I frowned, pretending it was nerves as I turned my attention back to the small, black receiver sitting on the tabletop in front of me. I swallowed a lump of worry as we all waited for something to happen, and I wondered if possibly we weren’t using the device correctly. If maybe we were meant to do something on our end to make it work.
Every eye in the country was watching me on this one. I’d seen the articles in the periodicals. And even now I could hear the doubt trickling in from the streets outside.
I glanced at the woman seated beside me, the engineer in charge of the entire operation, asking her silently with my raised eyebrows the same question I’d asked her a hundred times already: Are you sure this will work?
The tightening of her painted red lips was all the response she offered me, the same terse answer she’d given me whenever I’d finally exceeded her capacity to be kind with my uncertainty. I’m positive. Your Majesty.
Still, I couldn’t help myself, and my hand slipped from my lap and moved toward the device. I wasn’t sure what I meant to do, since I wasn’t certain how to work the thing myself. But my hand hovered there, my heart beating in my throat until it felt like I might choke. I could see my reflection staring back at me in the polished black surface, distorting my features and making me look the way I felt in that moment . . . like a caricature of a real queen.
Someone who had no idea what she was doing.
And for the millionth time I wondered if Sabara hadn’t been right all along.
Inside me I could sense her satisfaction. Smug and filling me with self-doubt.
Stop it, I warned her, hating the ease with which the two of us could communicate. Hating that she could turn me against myself in that manner, make me question myself so easily. It will work. It has to.
I swallowed another wave of doubt, wondering if this doubt were real or if it were Sabara’s doing, even as my mouth went bone dry. All around me the crowd grew restless. Chairs shifted and voices murmured, low and rumbling and skeptical.
My misgivings became tangible, like smoke, making it hard to breathe.
Then something happened that made all of us freeze, and caused a collective gasp.
Beneath my fingertips, which were still hovering expectantly, the receiver crackled to life.
I’d been told what to expect: the thing would make a buzzing noise. That’s how we’d know if someone was trying to send a message.
But when the sound arose, it was more like a hum. And it was the sweetest, most glorious hum I’d heard in all my years. One quick significant vibration followed immediately by silence.
I turned to Carolina—the engineer beside me—once more.
Now she was the one raising her eyebrows, as if she were startled by the turn of events. As if she’d never really expected this to work at all. “I . . . guess . . . we . . . push it,” She said, and then nodded, trying to appear decisive as she indicated my hand, where it was still poised above a button on the transmitter.

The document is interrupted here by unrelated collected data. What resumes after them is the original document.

(** * ArcRaiders Data API: a shallow embedding of the worker and its properties

    The worker proxies a GitHub-hosted JSON dataset through an edge cache.
    This development embeds the revision of the worker that serves full
    listings with pagination as executable Rocq functions, and settles the
    properties of its specification (claims C1 to C10), followed by further
    properties of the worker (X1 to X19), among them its relation to the
    listing of the earlier revision.

    Modelling conventions.
    - JavaScript numbers that the worker manipulates are integers (results of
      [parseInt], array lengths); they are modelled in [Z].  The embedding
      coincides with the double arithmetic of the runtime on the safe integers
      ([JS.safe]: magnitude below 2^53), where [parseInt], addition,
      subtraction and the printing of a template literal are exact; beyond
      them the runtime rounds, and prints in exponent form from 1e21 on.
      Properties that depend on the value of a number outside a comparison
      with a small constant are stated for safe integers.
    - Strings are UTF-8 byte strings.  All the patterns the worker looks for
      are ASCII, so prefix, suffix and substring tests agree with the
      runtime; [parseInt] skips the white space of the runtime, ASCII or
      not.
    - A JSON document is identified with the value it denotes.
    - The network and the edge cache are explicit: the network is a function
      from URLs to outcomes, the cache a finite map from cache keys (URLs) to
      responses, and every outbound request is logged.  Expiry and eviction
      of cache entries are not modelled: a property that holds for every
      initial cache covers them.
    - [localeCompare] is a parameter of the handlers. *)

From Stdlib Require Import ZArith Ascii String Decimal.
From Stdlib Require Hexadecimal.
From Stdlib Require Import DecimalString DecimalZ Lia Sorted.
From stdpp Require Import gmap strings list.

Local Open Scope Z_scope.
Set Warnings "-register-all".

(** ** The JavaScript built-ins the worker calls *)

Module JS.

(** [String.prototype.startsWith]. *)
Definition startsWith (s p : string) : bool := String.prefix p s.

(** Characters of [s] from index [n] on. *)
Fixpoint string_drop (n : nat) (s : string) : string :=
  match n, s with
  | O, _ => s
  | S n', String _ s' => string_drop n' s'
  | S _, EmptyString => EmptyString
  end.

(** The first [n] characters of [s]. *)
Fixpoint string_take (n : nat) (s : string) : string :=
  match n, s with
  | O, _ => EmptyString
  | S n', String c s' => String c (string_take n' s')
  | S _, EmptyString => EmptyString
  end.

(** [String.prototype.endsWith]. *)
Definition endsWith (s p : string) : bool :=
  let n := String.length s in
  let m := String.length p in
  (m <=? n)%nat && String.eqb (string_drop (n - m) s) p.

(** [String.prototype.replace] with a string pattern: only the first
    occurrence of [pat] is replaced. *)
Fixpoint replace (s pat rep : string) : string :=
  if String.prefix pat s then rep +:+ string_drop (String.length pat) s
  else match s with
       | EmptyString => EmptyString
       | String c s' => String c (replace s' pat rep)
       end.

(** Relative index resolution shared by [Array.prototype.slice] and
    [String.prototype.slice]: a negative index counts from the end, and the
    result is clamped to [0..len]. *)
Definition rel_index (len i : Z) : Z :=
  if i <? 0 then Z.max (len + i) 0 else Z.min i len.

(** [Array.prototype.slice(start, end)]; [end_ = None] is an omitted end. *)
Definition slice {A} (l : list A) (start : Z) (end_ : option Z) : list A :=
  let len := Z.of_nat (length l) in
  let k := rel_index len start in
  let final := match end_ with Some e => rel_index len e | None => len end in
  take (Z.to_nat (final - k)) (drop (Z.to_nat k) l).

(** [String.prototype.slice(start, end)]. *)
Definition string_slice (s : string) (start end_ : Z) : string :=
  let len := Z.of_nat (String.length s) in
  let k := rel_index len start in
  let final := rel_index len end_ in
  string_take (Z.to_nat (final - k)) (string_drop (Z.to_nat k) s).

(** [Number.MAX_SAFE_INTEGER], and the integers a double holds exactly
    together with their neighbours. *)
Definition MAX_SAFE_INTEGER : Z := 2 ^ 53 - 1.

Definition safe (n : Z) : Prop := - MAX_SAFE_INTEGER <= n <= MAX_SAFE_INTEGER.

(** Conversion of an integer to a string, as done by a template literal:
    the decimal digits, which is what the runtime prints for a safe
    integer. *)
Definition show (n : Z) : string := NilZero.string_of_int (Z.to_int n).

(** *** parseInt *)

(** The white space [parseInt] skips is that of [StrWhiteSpaceChar]: the
    ASCII characters TAB, LF, VT, FF, CR and SP, then U+00A0, U+1680,
    U+2000 to U+200A, U+2028, U+2029, U+202F, U+205F, U+3000 and U+FEFF,
    which are two or three bytes long in UTF-8. *)
Definition is_space (c : ascii) : bool :=
  match c with
  | "009" | "010" | "011" | "012" | "013" | " " => true
  | _ => false
  end%char.

(** The first byte of a white space character that is not ASCII. *)
Definition space_lead (c : ascii) : bool :=
  match N_of_ascii c with
  | 194 | 225 | 226 | 227 | 239 => true
  | _ => false
  end%N.

(** U+00A0 is [C2 A0]. *)
Definition is_space2 (c1 c2 : ascii) : bool :=
  ((N_of_ascii c1 =? 194) && (N_of_ascii c2 =? 160))%N.

(** U+1680 is [E1 9A 80]; U+2000 to U+200A, U+2028, U+2029 and U+202F are
    [E2 80 80] to [E2 80 8A], [E2 80 A8], [E2 80 A9] and [E2 80 AF]; U+205F is
    [E2 81 9F]; U+3000 is [E3 80 80]; U+FEFF is [EF BB BF]. *)
Definition is_space3 (c1 c2 c3 : ascii) : bool :=
  let b3 := N_of_ascii c3 in
  match N_of_ascii c1, N_of_ascii c2 with
  | 225, 154 => b3 =? 128
  | 226, 128 => (128 <=? b3) && (b3 <=? 138) || (b3 =? 168) || (b3 =? 169) || (b3 =? 175)
  | 226, 129 => b3 =? 159
  | 227, 128 => b3 =? 128
  | 239, 187 => b3 =? 191
  | _, _ => false
  end%N.

Fixpoint trim_start (s : string) : string :=
  match s with
  | String c s1 =>
      if is_space c then trim_start s1
      else if space_lead c then
        match s1 with
        | String c2 s2 =>
            if is_space2 c c2 then trim_start s2
            else
              match s2 with
              | String c3 s3 => if is_space3 c c2 c3 then trim_start s3 else s
              | EmptyString => s
              end
        | EmptyString => s
        end
      else s
  | EmptyString => EmptyString
  end.

(** The longest prefix of decimal digits, as a decimal numeral. *)
Fixpoint decimal_prefix (s : string) : Decimal.uint :=
  match s with
  | String c s' =>
      match c with
      | "0" => Decimal.D0 (decimal_prefix s')
      | "1" => Decimal.D1 (decimal_prefix s')
      | "2" => Decimal.D2 (decimal_prefix s')
      | "3" => Decimal.D3 (decimal_prefix s')
      | "4" => Decimal.D4 (decimal_prefix s')
      | "5" => Decimal.D5 (decimal_prefix s')
      | "6" => Decimal.D6 (decimal_prefix s')
      | "7" => Decimal.D7 (decimal_prefix s')
      | "8" => Decimal.D8 (decimal_prefix s')
      | "9" => Decimal.D9 (decimal_prefix s')
      | _ => Decimal.Nil
      end%char
  | EmptyString => Decimal.Nil
  end.

(** The longest prefix of hexadecimal digits, as a hexadecimal numeral. *)
Fixpoint hexadecimal_prefix (s : string) : Hexadecimal.uint :=
  match s with
  | String c s' =>
      match c with
      | "0" => Hexadecimal.D0 (hexadecimal_prefix s')
      | "1" => Hexadecimal.D1 (hexadecimal_prefix s')
      | "2" => Hexadecimal.D2 (hexadecimal_prefix s')
      | "3" => Hexadecimal.D3 (hexadecimal_prefix s')
      | "4" => Hexadecimal.D4 (hexadecimal_prefix s')
      | "5" => Hexadecimal.D5 (hexadecimal_prefix s')
      | "6" => Hexadecimal.D6 (hexadecimal_prefix s')
      | "7" => Hexadecimal.D7 (hexadecimal_prefix s')
      | "8" => Hexadecimal.D8 (hexadecimal_prefix s')
      | "9" => Hexadecimal.D9 (hexadecimal_prefix s')
      | "a" | "A" => Hexadecimal.Da (hexadecimal_prefix s')
      | "b" | "B" => Hexadecimal.Db (hexadecimal_prefix s')
      | "c" | "C" => Hexadecimal.Dc (hexadecimal_prefix s')
      | "d" | "D" => Hexadecimal.Dd (hexadecimal_prefix s')
      | "e" | "E" => Hexadecimal.De (hexadecimal_prefix s')
      | "f" | "F" => Hexadecimal.Df (hexadecimal_prefix s')
      | _ => Hexadecimal.Nil
      end%char
  | EmptyString => Hexadecimal.Nil
  end.

(** The digits of [parseInt]'s input once white space and sign are gone:
    radix 16 after a [0x] or [0X] prefix, radix 10 otherwise; [None] is NaN.
    The value is the integer the digits denote, which is the runtime's
    result when it is a safe integer. *)
Definition parse_magnitude (s : string) : option Z :=
  if String.prefix "0x" s || String.prefix "0X" s then
    match hexadecimal_prefix (string_drop 2 s) with
    | Hexadecimal.Nil => None
    | h => Some (Z.of_hex_uint h)
    end
  else
    match decimal_prefix s with
    | Decimal.Nil => None
    | d => Some (Z.of_uint d)
    end.

(** [parseInt(s)] without a radix; [None] is NaN. *)
Definition parseInt_string (s : string) : option Z :=
  match trim_start s with
  | String "-" s' => Z.opp <$> parse_magnitude s'
  | String "+" s' => parse_magnitude s'
  | s' => parse_magnitude s'
  end.

(** [parseInt(v)] where [v] is a string or [null]: [null] converts to the
    string "null", which holds no digit. *)
Definition parseInt (v : option string) : option Z :=
  match v with
  | Some s => parseInt_string s
  | None => None
  end.

(** [n || d] for a number [n]: NaN and zero are falsy. *)
Definition number_or {A} (n : option Z) (f : Z -> A) (d : A) : A :=
  match n with
  | Some z => if z =? 0 then d else f z
  | None => d
  end.

End JS.

(** ** Data model *)

(** JSON values.  Numbers are the integer ones: the worker builds integers
    only and inspects a fetched number only for being zero. *)
Inductive JSON :=
  | JNull
  | JBool (b : bool)
  | JNum (z : Z)
  | JStr (s : string)
  | JArr (items : list JSON)
  | JObj (fields : list (string * JSON)).

(** [Boolean(v)], the predicate of [filter(Boolean)]. *)
Definition Boolean (v : JSON) : bool :=
  match v with
  | JNull => false
  | JBool b => b
  | JNum z => negb (z =? 0)
  | JStr s => negb (String.eqb s "")
  | JArr _ | JObj _ => true
  end.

The buzz-hum sounded again, reminding us all that whoever was on the other end was still awaiting our response.
I grinned out at the delegates who’d gathered for this occasion, absorbing the moment and taking in their dubious expressions as I let my finger drop firmly and satisfyingly onto the button.
I sat there for a moment, waiting for something more to happen now that I’d done my part, but all I heard was the crackling of static. It was exactly like the static we used to hear when Sabara still ruled and the loudspeakers in the street would repeat daily recorded messages, reminding us to be diligent citizens, or to report our neighbors for suspected wrongdoings, or for immigrants to report to Capitol Hall to be registered.
I could feel the delegates’ eyes fall upon me while I continued to stare at the box in front of me.
“IS ANYONE THERE?”
I jumped back. The voice that boomed through the speaker on the table was altogether too loud, and instinctively my hands flew up to my ears to muffle the sound. But just as quickly I lowered them, reveling in the fact that the voice had been so clear and vibrant from so far, far away.
Wonder and awe filled me all at once, and I heard a small giggle escape my lips. “Aron?” I asked through another bubble of laughter. “Is that you?”
But I knew it was him. He’d been gone for three weeks, and the only messages we’d received had been the ones he’d sent by courier, assuring us he’d be ready on time.
I’d been terrified to trust him . . . and now tears sprang to my eyes.
Within me Sabara withdrew, as her doubt was crushed by my hope.
“IS BROOK WITH YOU?” His voice was still painfully loud, but I hardly cared.
I looked out to where several of the delegates were standing now, unable to mask their amazement at the feat we’d accomplished—bringing dead technology back to life. I searched past them, trying to find Brooklynn among them, and saw that she was already shoving her way through the crowd. Anyone who’d been in her path parted without being asked to do so. One look at her in her black leather uniform, and it was clear she was formidable, even without knowing she was commander of the armed forces.